First, the original question. On-axis means that the speaker (any speaker) is facing/aimed at the intended listener. Off-axis means that the speaker (any speaker) is NOT facing/aimed at the intended listener. It doesn't matter if it is 90 degrees (like a door mounted speaker) or 30 degrees (like some kick panels), if it isn't aimed at you, it's off-axis.

Next, is beaming. Beaming occurs as a the dispersion pattern of sound narrows. This doesn't matter if the speaker is a sub or a tweeter, they all exibit beaming. However, as the driver gets smaller the beaming point goes up, not down. This means that a 1" tweeter should be able to play 3khz clearly off axis, a 5.25" mid can play it with some loss out output off-axis due to beaming, and a 12" sub will suffer considerably in output if you tried to play 3khz (not that you would) off-axis. Below is a chart and the link that I got it from:

Beaming of speakers:

Assuming 30C or 86 degrees F:

12" ~ 1,150Hz
10" ~ 1,380Hz
8" ~ 1,720Hz
7"~ 1,970Hz
6.5" ~ 2,120Hz
5.25" ~ 2,620Hz
4" ~ 3,440Hz
3" ~ 4,950Hz
2" ~ 6,880Hz
1" ~ 13,750Hz 

http://www.diymobileaudio.com/forum/diy-mobile-audio-sq-forum/29124-power-beaming.html

Now, a point that also must be considered is that as frequency goes up, wavelegths get shorter, and sounds become more directional. Since wavelengths are so long at low frequencies, it is difficult to pinpoint location as long as rattles aren't giving it away. This is why the sub can be in the trunk but sound like it is "up front" with the rest of the speakers when properly setup. Now, even though tweeters/mids aren't beaming at 3khz, the sound waves are shorter and have become more directional which means if they are aimed off-axis you should have a loss in output because the sound is "missing you". Think about it like a sub is a shotgun and a tweeter is a rifle. The shotgun spreads things around so aiming isn't so critical, but you aim a rifle off-axis (away) from the target and the bullet will miss.
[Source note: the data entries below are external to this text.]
(** C8, as the code has it. An adjustment of the entry of a product in
    a warehouse by a signed [delta]: with no entry for the pair it is
    answered 500 STOCK_ADJUSTMENT_FAILED with the message of the missing
    record; when the quantity of the entry plus [delta] is negative it is
    answered 500 STOCK_ADJUSTMENT_FAILED with the message of the negative
    quantity; in both cases the store is left as it was. Otherwise, the
    audit table accepting the write, the entry receives its quantity plus
    [delta] and the time of the write, and exactly one audit record is
    added, carrying the previous quantity, the adjustment, the new
    quantity and the reason. *)
Theorem adjust_spec (E : env) (u : user) (data : StockData) (d : db)
    (p w : string) (delta : Z) :
  product_id data = Some p -> p <> "" ->
  warehouse_id data = Some w -> w <> "" ->
  quantity data = Some delta ->
  (find (entry_of p w) (stocks d) = None ->
   handleStockAdjustment E u data d
   = (Failure 500 "Stock record not found for this product and warehouse"
              "STOCK_ADJUSTMENT_FAILED", d))
  /\ (forall current,
        find (entry_of p w) (stocks d) = Some current ->
        Stock.quantity current + delta < 0 ->
        handleStockAdjustment E u data d
        = (Failure 500 "Stock adjustment would result in negative quantity"
                   "STOCK_ADJUSTMENT_FAILED", d))
  /\ (forall current,
        find (entry_of p w) (stocks d) = Some current ->
        0 <= Stock.quantity current + delta ->
        log_failure E = None ->
        exists result message d' s',
          handleStockAdjustment E u data d = (Success 200 result message, d')
          /\ find (entry_of p w) (stocks d') = Some s'
          /\ Stock.stock_id s' = Stock.stock_id current
          /\ Stock.quantity s' = Stock.quantity current + delta
          /\ Stock.last_updated s' = now E
          /\ transaction_logs d' =
             transaction_logs d ++
               [{| Log.entity_type := "stocks";
                   Log.entity_id := Stock.stock_id current;
                   Log.action := "UPDATE";
                   Log.user_id := id u;
                   Log.details :=
                     StockAdjustmentDetails p w (Stock.quantity current) delta
                       (Stock.quantity current + delta)
                       (or_default (reason data) "Manual adjustment") |}]).
Proof.
  intros Hp Hpn Hw Hwn Hq.
  change (entry_of p w) with (where_stock p w).
  assert (Hguard : missing_string (product_id data)
                   || missing_string (warehouse_id data)
                   || is_undefined (quantity data) = false).
  { rewrite Hp, Hw, Hq, !present_string by assumption. reflexivity. }
  unfold handleStockAdjustment. rewrite Hguard.
  unfold transaction, adjustment_transaction.
  rewrite bind_findFirst_include, Hp, Hw, Hq. cbn [str num].
  split; [|split].
  - intros ->. reflexivity.
  - intros current -> Hneg. cbn [option_map].
    apply Z.ltb_lt in Hneg. rewrite Hneg. reflexivity.
  - intros current Hf Hpos Hlog. rewrite Hf. cbn [option_map].
    apply Z.ltb_ge in Hpos. rewrite Hpos.
    unfold bind, Prisma.stocks_update, Prisma.transaction_logs_create.
    destruct (find_by_key _ Stock.stock_id _ _ Hf) as [x Hx].
    rewrite Hx, Hlog.
    do 3 eexists.
    exists (set_quantity (Stock.quantity current + delta) (now E) current).
    split; [reflexivity|]. cbn.
    rewrite (find_map_if _ _ _ (set_quantity_keeps_key p w _ _) _ _ Hf).
    rewrite String.eqb_refl. repeat split.
Qed.
Lemma worker_pools_deliver_witness :
  let schedule :=
    replicate 9 Pool.Main
    ++ [Pool.Worker 0; Pool.Worker 1; Pool.Worker 2;
        Pool.Worker 2; Pool.Worker 1; Pool.Worker 0]
    ++ concat (replicate 5 [Pool.Worker 1; Pool.Worker 1])
    ++ replicate 8 Pool.Main in
  exists s,
    Pool.WorkerPoolPattern schedule = Some s /\
    Pool.collected s = [2; 1; 1; 3; 5; 8; 13; 21] /\
    Pool.collected s ≡ₚ [1; 1; 2; 3; 5; 8; 13; 21].
Proof.
  intros schedule.
  assert (H : exists s, Pool.WorkerPoolPattern schedule = Some s /\
                        Pool.collected s = [2; 1; 1; 3; 5; 8; 13; 21]).
  { vm_compute. eexists. split; reflexivity. }
  destruct H as (s & Hrun & Hc). exists s.
  split; [exact Hrun |]. split; [exact Hc |].
  apply (proj1 (worker_pools_deliver schedule s) Hrun).
  rewrite Hc. reflexivity.
Defined.

(** ** The menu at the end of the input, and validateMenuChoice *)

(** X24: [validateMenuChoice] returns a nil error if and only if [Atoi]
    accepts the input with a number from 0 to 7, and then it returns
    that number; with every error it returns -1. *)
Theorem validateMenuChoice_contract (Atoi : string -> Z * Go.error)
  (input : string) :
  let choice := fst (MenuChoice.validateMenuChoice Atoi input) in
  let err := snd (MenuChoice.validateMenuChoice Atoi input) in
  (err = Go.nil
   <-> snd (Atoi input) = Go.nil /\ 0 <= fst (Atoi input) <= 7) /\
  (if decide (err = Go.nil)
   then choice = fst (Atoi input) /\ 0 <= choice <= 7
   else choice = -1).
Proof.
  cbv zeta. unfold MenuChoice.validateMenuChoice.
  destruct (Atoi input) as [n [msg |]]; cbn [fst snd].
  - split; [split; [discriminate | intros [H _]; discriminate H] |].
    destruct (decide _) as [H | _]; [discriminate H | reflexivity].
  - destruct (Z.ltb_spec n 0) as [H0 | H0]; cbn [orb fst snd].
    + split; [split; [discriminate | intros [_ H]; lia] |].
      destruct (decide _) as [H | _]; [discriminate H | reflexivity].
    + destruct (Z.ltb_spec 7 n) as [H7 | H7]; cbn [fst snd].
      * split; [split; [discriminate | intros [_ H]; lia] |].
        destruct (decide _) as [H | _]; [discriminate H | reflexivity].
      * split; [split; [intros _; split; [reflexivity | lia] | reflexivity] |].
        destruct (decide _) as [_ | H]; [split; [reflexivity | lia] |].
        exfalso. apply H. reflexivity.
Qed.
(** * TelescopeClientAscom: a shallow embedding of the ASCOM telescope client

    Source: plugins/TelescopeControl/src/clients/TelescopeClientAscom.cpp.

    The client talks to a COM automation object (QAxObject) by property and
    method name.  The embedding keeps that surface: the remote object is an
    arbitrary state machine answering [property], [setProperty] and
    [dynamicCall]; every access the client makes is recorded as an event, and
    an access through the null [driver] pointer is a distinct outcome.
    Doubles are IEEE binary64 (primitive floats); qint64 time stamps are
    integers with the 64-bit wrap-around of their arithmetic written out. *)

From Stdlib Require Import ZArith List String Ascii Bool Lia Floats Sorted.
Import ListNotations.

Local Open Scope string_scope.
Local Open Scope Z_scope.

(** ** Names of the driver surface (the [const char*] constants) *)

Definition P_CONNECTED : string := "Connected".
Definition P_PARKED : string := "AtPark".
Definition P_TRACKING : string := "Tracking".
Definition P_CAN_SLEW : string := "CanSlew".
Definition P_CAN_SLEW_ASYNCHRONOUSLY : string := "CanSlewAsync".
Definition P_CAN_TRACK : string := "CanSetTracking".
Definition P_CAN_UNPARK : string := "CanUnpark".
Definition P_RA : string := "RightAscension".
Definition P_DEC : string := "Declination".
Definition P_EQUATORIAL_SYSTEM : string := "EquatorialSystem".
Definition M_UNPARK : string := "Unpark()".
Definition M_SLEW : string := "SlewToCoordinates(double, double)".
Definition M_SLEW_ASYNCHRONOUSLY : string :=
  "SlewToCoordinatesAsync(double, double)".

(** ** QVariant, as far as the client converts it *)

Inductive QVariant : Type :=
| VInvalid
| VBool (b : bool)
| VDouble (x : float).

Definition toBool (v : QVariant) : bool :=
  match v with
  | VInvalid => false
  | VBool b => b
  | VDouble x => negb (PrimFloat.eqb x 0%float)
  end.

Definition toDouble (v : QVariant) : float :=
  match v with
  | VInvalid => 0%float
  | VBool b => if b then 1%float else 0%float
  | VDouble x => x
  end.

(** ** 64-bit signed arithmetic *)

Definition wrap64 (z : Z) : Z := (z + 2 ^ 63) mod 2 ^ 64 - 2 ^ 63.

Definition in_qint64 (z : Z) : Prop := - 2 ^ 63 <= z < 2 ^ 63.

(** [M_PI] of <cmath>: the double nearest to pi. *)
Definition M_PI : float := 0x1.921fb54442d18p+1%float.

(** ** QString::arg

    Qt's place markers: [%] , an optional [L], then one or two decimal
    digits.  [arg] replaces every occurrence of the lowest-numbered marker
    present and returns the string unchanged when there is none.  The
    substituted text is part of the string the next [arg] scans.  (Field
    width is 0 here and the locale form of a marker receives the same text.) *)

Definition digitValue (ch : ascii) : option nat :=
  let n := nat_of_ascii ch in
  if andb (Nat.leb 48 n) (Nat.leb n 57) then Some (n - 48)%nat else None.

(** The digits of a marker: its number and how many characters they take. *)
Definition escape_digits (s : string) : option (nat * nat) :=
  match s with
  | String c1 r1 =>
      match digitValue c1 with
      | Some d1 =>
          match r1 with
          | String c2 _ =>
              match digitValue c2 with
              | Some d2 => Some (10 * d1 + d2, 2)%nat
              | None => Some (d1, 1%nat)
              end
          | EmptyString => Some (d1, 1%nat)
          end
      | None => None
      end
  | EmptyString => None
  end.

(** A marker at the head of [s]: its number and its length. *)
Definition escape_at (s : string) : option (nat * nat) :=
  match s with
  | String "%" (String "L" r) =>
      match escape_digits r with
      | Some (n, len) => Some (n, S (S len))
      | None => None
      end
  | String "%" r =>
      match escape_digits r with
      | Some (n, len) => Some (n, S len)
      | None => None
      end
  | _ => None
  end.

Definition option_min (a b : option nat) : option nat :=
  match a, b with
  | Some x, Some y => Some (Nat.min x y)
  | Some x, None => Some x
  | None, _ => b
  end.

(** findArgEscapes: the lowest marker number in the string.  The characters
    of a marker after its [%] are never [%], so looking for a marker at every
    position finds the markers of Qt's left-to-right scan. *)
Fixpoint min_escape (s : string) : option nat :=
  match s with
  | EmptyString => None
  | String _ r => option_min (option_map fst (escape_at s)) (min_escape r)
  end.

(** replaceArgEscapes: [skip] counts the characters of a replaced marker
    still to be dropped. *)
Fixpoint replaceArgEscapes (n : nat) (a : string) (skip : nat) (s : string)
  : string :=
  match s with
  | EmptyString => EmptyString
  | String ch r =>
      match skip with
      | S k => replaceArgEscapes n a k r
      | O =>
          match escape_at s with
          | Some (m, len) =>
              if Nat.eqb m n then a ++ replaceArgEscapes n a (Nat.pred len) r
              else String ch (replaceArgEscapes n a 0 r)
          | None => String ch (replaceArgEscapes n a 0 r)
          end
      end
  end.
All of that being said, on-axis does not mean good sound (neither does off-axis). In my build, I put both the driver and passenger seats in the same location, sat in each seat, and aimed the mids and tweeters about 4" in front of my face. What that does is leave the far side speakers around 15 degrees off-axis and the near side speakers around 30 degrees off-axis for each listener. This gives me and my passenger (if they are my height and don't move the seat) a natural attenuation on the near side speakers because they are more off-axis. This was done purposefully and gives me a good soundstage for both seats. I haven't started with eq or t/a but will optimize those for the driver seat. So while I will probably have better imaging, my passenger will experience nearly the same staging and balanced levels I enjoy. I know everyone (including me) wants a "aim your speakers like this and use these crossover points for the best sound" type answer, but it really does take some trial and error to get it set up like you like. This also goes for speaker locations. I was planning on putting my tweeters in the kicks and getting super-tweeters like the OP mentioned, but read on here to wait and see how it sounds. I ended up with the tweets in the a-pillars and no super-tweeters and I don't regret it one bit. It just took trial and error.
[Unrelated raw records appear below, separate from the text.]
(** C4. In every sweep, every original target of a queued broadcast is
    sent to again (the sent and failed counts add up to the number of
    targets, whatever earlier sweeps delivered). When no send fails the
    broadcast leaves the queue and the completion notification carries
    the sent count. Otherwise its retry count is incremented: it stays
    queued, with the same targets, while the new count is below
    [maxRetries], and it is dropped with the max-retries-exceeded
    notification, carrying the failed count, once the count reaches
    [maxRetries].

    Hence, for three registered clients on three distinct sockets of
    which exactly one does not accept sends, a broadcast to all with
    [maxRetries] = m (at least 1) is still queued, with retry count k,
    after k < m sweeps, and is gone after m sweeps, the last notification
    being max-retries-exceeded with failed count 1; the failing client's
    socket has received nothing and its registry entry is untouched (no
    [lastMessageAt]), and each of the two other sockets has received the
    payload once per sweep, m copies in all. *)
Theorem C4_retry_until_max_retries_with_duplicates :
  (forall st bid b,
      wf (messageQueue st) = true ->
      JsMap.get bid (messageQueue st) = Some b ->
      let st' := processQueue st in
      sentCountOf st b + failedCountOf st b = length (targetsOf b)
      /\ (failedCountOf st b = 0 ->
          JsMap.get bid (messageQueue st') = None
          /\ emits st st' (broadcast_completed bid (qb_type b) (sentCountOf st b)))
      /\ (0 < failedCountOf st b ->
          (retryCount b + 1 < qb_maxRetries b)%Z ->
          JsMap.get bid (messageQueue st') = Some (incrRetry b)
          /\ targetClients (incrRetry b) = targetClients b)
      /\ (0 < failedCountOf st b ->
          (qb_maxRetries b <= retryCount b + 1)%Z ->
          JsMap.get bid (messageQueue st') = None
          /\ emits st st'
               (broadcast_max_retries_exceeded bid (qb_type b) (failedCountOf st b))))
  /\ (forall st0 a b c ca cb cc bid ty text times,
         clients st0 = [(a, ca); (b, cb); (c, cc)] ->
         wf (clients st0) = true ->
         NoDup [ws ca; ws cb; ws cc] ->
         length (List.filter (healthy st0) [ca; cb; cc]) = 2 ->
         messageQueue st0 = [] ->
         (0 < maxQueueSize st0)%Z ->
         times <> [] ->
         maxRetries st0 = Z.of_nat (length times) ->
         let st1 := (broadcast bid ty (Serializable text) st0).2 in
         let stm := sweepsAt times st1 in
         (forall k, k < length times ->
            exists q,
              JsMap.get bid (messageQueue (sweepsAt (take k times) st1)) = Some q
              /\ retryCount q = Z.of_nat k
              /\ targetClients q = Some [a; b; c])
         /\ messageQueue stm = []
         /\ last (emitted stm) = Some (broadcast_max_retries_exceeded bid ty 1)
         /\ (forall cl, In cl [ca; cb; cc] ->
               inbox (sockets stm (ws cl))
               = (inbox (sockets st0 (ws cl))
                  ++ if healthy st0 cl then map (frameAt ty text) times else [])%list)
         /\ (forall cid cl, In (cid, cl) (clients st0) -> healthy st0 cl = false ->
               JsMap.get cid (clients stm) = Some cl)).
Proof.
  split.
  - intros st bid b Hwf Hget. cbn zeta.
    destruct (processQueue_entry st bid b Hwf Hget) as (_ & Hq & He).
    unfold outcome in Hq, He. conjuncts.
    + apply tally_total.
    + intros H0. rewrite H0 in Hq, He. cbn in Hq, He.
      split; [exact Hq|]. by apply He.
    + intros Hpos Hlt.
      destruct (Nat.ltb_spec 0 (failedCountOf st b)); [|lia].
      destruct (Z.geb_spec (retryCount b + 1) (qb_maxRetries b)); [lia|]. done.
    + intros Hpos Hge.
      destruct (Nat.ltb_spec 0 (failedCountOf st b)); [|lia].
      destruct (Z.geb_spec (retryCount b + 1) (qb_maxRetries b)); [|lia].
      split; [exact Hq|]. by apply He.
  - intros. by apply three_clients_one_failing.
Qed.

Lemma C4_witness :
  let st0 := threeClients 10 2 in
  let st1 := (broadcast "b-1" "event" (Serializable "{}") st0).2 in
  let stm := sweepsAt [2000; 3000]%Z st1 in
  (exists q, JsMap.get "b-1" (messageQueue (sweepsAt [2000]%Z st1)) = Some q
             /\ retryCount q = 1%Z /\ targetClients q = Some ["a"; "b"; "c"])
  /\ messageQueue stm = []
  /\ last (emitted stm) = Some (broadcast_max_retries_exceeded "b-1" "event" 1)
  /\ inbox (sockets stm 0) = []
  /\ inbox (sockets stm 1) = [frameAt "event" "{}" 2000; frameAt "event" "{}" 3000]
  /\ inbox (sockets stm 2) = [frameAt "event" "{}" 2000; frameAt "event" "{}" 3000].
Proof.
  intros st0 st1 stm.
  destruct C4_retry_until_max_retries_with_duplicates as [_ Hscenario].
  assert (NoDup [0; 1; 2]) as Hnd by (apply NoDup_three; lia).
  assert ([2000; 3000]%Z <> []) as Hne by discriminate.
  destruct (Hscenario st0 "a" "b" "c"
              (exampleClient "a" 0 []) (exampleClient "b" 1 ["vip"])
              (exampleClient "c" 2 []) "b-1" "event" "{}" [2000; 3000]%Z
              eq_refl eq_refl Hnd eq_refl eq_refl eq_refl Hne eq_refl)
    as (Hqueued & Hgone & Hlast & Hinbox & _).
  conjuncts.
  - apply (Hqueued 1). cbn. lia.
  - exact Hgone.
  - exact Hlast.
  - apply (Hinbox (exampleClient "a" 0 [])). by left.
  - apply (Hinbox (exampleClient "b" 1 ["vip"])). right. by left.
  - apply (Hinbox (exampleClient "c" 2 [])). right. right. by left.
Defined.

(** *** Capacity *)

Lemma processQueue_calm st : calm st (processQueue st).
Proof.
  rewrite processQueue_eq.
  assert (forall l s fl, calm s (fold_left processBroadcast l (s, fl)).1) as Hf.
  { induction l as [|[k0 b0] l IH]; intros s fl; [apply calm_refl|].
    cbn [fold_left].
    destruct (processBroadcast_spec s fl k0 b0) as (Hc & _).
    destruct (processBroadcast (s, fl) (k0, b0)) as [s1 fl1].
    eapply calm_trans; [exact Hc|apply IH]. }
  eapply calm_trans; [apply Hf|apply dropFailed_spec].
Qed.

Lemma addToQueue_inv b st :
  wf (messageQueue st) = true ->
  (Z.of_nat (getQueueSize st) <= maxQueueSize st)%Z ->
  let st' := (addToQueue b st).2 in
  maxQueueSize st' = maxQueueSize st
  /\ wf (messageQueue st') = true
  /\ (Z.of_nat (getQueueSize st') <= maxQueueSize st')%Z.
Proof.
  intros Hwf Hle. cbn zeta.
  destruct (Z.lt_ge_cases (Z.of_nat (getQueueSize st)) (maxQueueSize st)) as [Hroom|Hfull].
  - rewrite addToQueue_room by done. cbn [snd]. conjuncts; [done| |].
    + cbn. by apply wf_set.
    + pose proof (size_set_le (qb_id b) b (messageQueue st)) as Hs.
      unfold getQueueSize, JsMap.size in *.
      cbn [messageQueue emit with_messageQueue maxQueueSize]. lia.
  - rewrite addToQueue_full by done. done.
Qed.

Lemma broadcastToClients_inv bid ids ty data st :
  wf (messageQueue st) = true ->
  (Z.of_nat (getQueueSize st) <= maxQueueSize st)%Z ->
  let st' := (broadcastToClients bid ids ty data st).2 in
  maxQueueSize st' = maxQueueSize st
  /\ wf (messageQueue st') = true
  /\ (Z.of_nat (getQueueSize st') <= maxQueueSize st')%Z.
Proof.
  intros Hwf Hle. cbn zeta. unfold broadcastToClients.
  destruct (length _ =? 0)%nat; [done|].
  pose proof (addToQueue_inv
                (newBroadcast bid ty data
                   (JsSet.of_list (List.filter (fun c => JsMap.has c (clients st)) ids)) st)
                st Hwf Hle) as Hinv.
  cbn zeta in Hinv. destruct (addToQueue _ st) as [[] st1]; cbn [snd negb] in *; done.
Qed.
Hope this helps and I will be happy to answer any other questions I can or refer you to a thread to help if I don't know the answer for sure.


----------



## 94VG30DE (Nov 28, 2007)

pionkej said:


> Some of the information going on here is getting different concepts mixed together, so I'm going to try and sort it out a bit.
> ... et al.


Thanks for that. I knew what I was saying didn't feel quite right as I was typing it, but wasn't sure how to structure it to get the correct point across. Thanks for taking the time to straighten the point(s) out. 

As a side note, I believe there is a lot of good discussion on this issue in the "improve my soundstage for $2" thread, which is stickied. Should be worth a re-read...


----------



## Oliver (Jun 25, 2007)

http://www.diymobileaudio.com/forum/diyma-tutorials/5664-kickpanel-speaker-locations-pros-cons.html

good info from Rick in here


----------



## pionkej (Feb 29, 2008)

a$$hole said:


> http://www.diymobileaudio.com/forum/diyma-tutorials/5664-kickpanel-speaker-locations-pros-cons.html
> 
> good info from Rick in here


That was the basis of where I aimed my midranges. I started there and moved them till I was happy (not far).


----------



## spmpdr (Nov 5, 2009)

pionkej said:


> That was the basis of where I aimed my midranges. I started there and moved them till I was happy (not far).
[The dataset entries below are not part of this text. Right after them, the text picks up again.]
Lemma restatused_maps ks ks' :
  restatused ks ks' ->
  map ApiKey.id ks' = map ApiKey.id ks
  /\ map ApiKey.value ks' = map ApiKey.value ks
  /\ forall k', In k' ks' ->
       ApiKey.status k' <> rate_limited -> ApiKey.status k' <> active -> In k' ks.
Proof.
  induction 1 as [|k k' ks ks' [Hi [Hv Hs]] H [IH1 [IH2 IH3]]]; simpl.
  - repeat split. intros k' [].
  - rewrite Hi, Hv, IH1, IH2. repeat split. intros x [E|Hx] H1 H2.
    + subst x. left. destruct Hs as [Hs|[Hs|Hs]]; [|contradiction|contradiction].
      destruct k, k'; simpl in *; subst; reflexivity.
    + right. apply IH3; assumption.
Qed.

Lemma failed_frame x s s' : apiKeys x = apiKeys s -> failed x s' -> failed s s'.
Proof. unfold failed. intros E H. rewrite <- E. exact H. Qed.

Lemma catchBlock_keys cl e s :
  apiKeys (catchBlock cl e s) = apiKeys s
  \/ failed s (catchBlock cl e s).
Proof.
  unfold catchBlock, failed. destruct e as [msg| |msg fk]; simpl; auto.
  destruct (find _ _); simpl; auto. right. repeat split; eauto.
  apply restatused_mark. auto.
Qed.

Lemma settle_keys cl k o s :
  apiKeys (settle cl k o s) = apiKeys s \/ failed s (settle cl k o s).
Proof.
  unfold settle. destruct (fst o); simpl; auto.
  apply (catchBlock_keys cl e (setOrchestratorRef (Some (snd o)) s)).
Qed.

Lemma invoke_keys cl k call s :
  apiKeys (invoke cl k call s) = apiKeys s \/ failed s (invoke cl k call s).
Proof.
  unfold invoke. destruct (abortControllerRef s); [|apply catchBlock_keys].
  destruct (orchestratorRef s); auto.
  apply (settle_keys cl k _ (setCallLog (callLog s ++ [call]) s)).
Qed.

Lemma discuss_keys cl s :
  apiKeys (discuss cl s) = apiKeys s \/ failed s (discuss cl s).
Proof.
  unfold discuss.
  destruct (_ >=? Z.of_nat (List.length (agenda _)))%Z.
  { apply (invoke_keys cl _ _
             (setIsWaitingForAI true (appendMessages [completeNotice] s))). }
  match goal with
  | |- context [match ?a with Some _ => _ | None => catchBlock _ _ _ end] =>
      destruct a as [s1|] eqn:Ea
  end; [|apply catchBlock_keys].
  assert (Hs1 : apiKeys s1 = apiKeys s).
  { destruct (_ >? _)%Z in Ea.
    - destruct (Js.nth _ _) in Ea; inversion Ea; reflexivity.
    - inversion Ea; reflexivity. }
  destruct (Js.nth (c_personas cl) _) as [p|].
  - match goal with |- context [invoke ?c ?k ?call ?x] =>
      destruct (invoke_keys c k call x) as [H|H];
      [left; rewrite H; exact Hs1
      |right; apply (failed_frame x); [exact Hs1|exact H]] end.
  - match goal with |- context [catchBlock ?c ?e ?x] =>
      destruct (catchBlock_keys c e x) as [H|H];
      [left; rewrite H; exact Hs1
      |right; apply (failed_frame x); [exact Hs1|exact H]] end.
Qed.

Lemma step_keys e s :
  apiKeys (step e s) = apiKeys s
  \/ (exists id, e = CooldownFires id)
  \/ failed s (step e s).
Proof.
  destruct e as [| | |t| |r|id]; simpl.
  - left. unfold handleStartMeeting.
    destruct (isMeetingRunning s || _); [destruct (negb _)|]; reflexivity.
  - left. unfold handleStopMeeting. destruct (abortControllerRef s); reflexivity.
  - left. unfold handleResetMeeting, handleStopMeeting.
    destruct (abortControllerRef s); reflexivity.
  - left. unfold handleSendMessage. destruct (_ || _); reflexivity.
  - destruct (tickScheduled s); [|auto]. unfold runMeetingStep.
    destruct (orchestratorRef s); [|auto].
    destruct (negb (isMeetingRunning s)); [auto|].
    destruct (match abortControllerRef s with Some a => a | None => false end);
      [auto|].
    destruct (agenda (meetingStateRef s)).
    + destruct (invoke_keys (closureOf s) AfterAgenda
                  (GenerateAgenda (c_meetingTopic (closureOf s)))
                  (setIsWaitingForAI true s)) as [H|H];
        [left; exact H|right; right; exact H].
    + destruct (discuss_keys (closureOf s) s); auto.
  - unfold backendReply. destruct (suspended s) as [f|]; [|auto].
    destruct r as [txt|msg].
    + unfold resolved.
      destruct (continuation f); [|left; reflexivity|left; reflexivity].
      match goal with |- context [discuss ?c ?x] =>
        destruct (discuss_keys c x) as [H|H] end;
        [left; exact H|right; right; exact H].
    + destruct (orchestratorRef s); [|auto].
      match goal with |- context [settle ?c ?k ?o ?x] =>
        destruct (settle_keys c k o x) as [H|H] end;
        [left; exact H|right; right; exact H].
  - right. left. eauto.
Qed.

(** X19 ([runMeetingStep] and its [catch] block, the handlers of [App]):
    apart from the expiry of a cooldown, an event changes the key list only
    by ending the meeting with an error message, with no call left
    pending; while a meeting keeps running, no key is marked, whatever the
    backend answered. *)
Theorem statuses_change_only_when_meeting_fails e s :
  apiKeys (step e s) = apiKeys s
  \/ (exists id, e = CooldownFires id)
  \/ (isMeetingRunning (step e s) = false
      /\ suspended (step e s) = None
      /\ (exists msg, error (step e s) = Some msg)
      /\ restatused (apiKeys s) (apiKeys (step e s))).
Proof. exact (step_keys e s). Qed.

(** X20 ([runMeetingStep] and its [catch] block, cooldown callback, the
    handlers of [App]): a meeting never adds, removes, reorders or renames
    keys: over any sequence of events the ids and the values of the key
    list stay as they are, and a status only ever changes to 'rate-limited'
    or to 'active'; in particular no key is ever set to 'invalid'. *)
Theorem meeting_never_edits_key_list evs s :
  restatused (apiKeys s) (apiKeys (run evs s))
  /\ map ApiKey.id (apiKeys (run evs s)) = map ApiKey.id (apiKeys s)
  /\ map ApiKey.value (apiKeys (run evs s)) = map ApiKey.value (apiKeys s)
  /\ forall k, In k (apiKeys (run evs s)) -> ApiKey.status k = invalid ->
       In k (apiKeys s).
Proof.
  assert (H : restatused (apiKeys s) (apiKeys (run evs s))).
  { unfold run. revert s. induction evs as [|e evs IH]; intros s; simpl.
    - apply restatused_refl.
    - apply restatused_trans with (b := apiKeys (step e s)); [|apply IH].
      destruct (step_keys e s) as [H|[[id H]|H]].
      + rewrite H. apply restatused_refl.
      + subst e. simpl. unfold cooldownExpires.
        destruct (existsb _ _); simpl; [|apply restatused_refl].
        apply restatused_mark. auto.
      + apply H. }
  split; [exact H|]. destruct (restatused_maps _ _ H) as [H1 [H2 H3]].
  split; [exact H1|]. split; [exact H2|].
  intros k Hk Hs. apply H3; [exact Hk|congruence|congruence].
Qed.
I did the same. My passenger mid is on axis in my kick panel while the tweeter is off axis . MY driver side mid and tweet are both off axis. My mid bass mounted in my doors are both off axis. The tweeter's im planning to add to my system will be tested both on and off axis and in different positions on my dash and a -pillars.Thanks for the info everyone. I was making it way more complicated than it needed to be!!!


----------



## Oliver (Jun 25, 2007)

G'luck ! 

frequency charts that show the 3 different lines ... on axis , off axis at 15 degrees and off axis at 30 degrees can help in this quest.


----------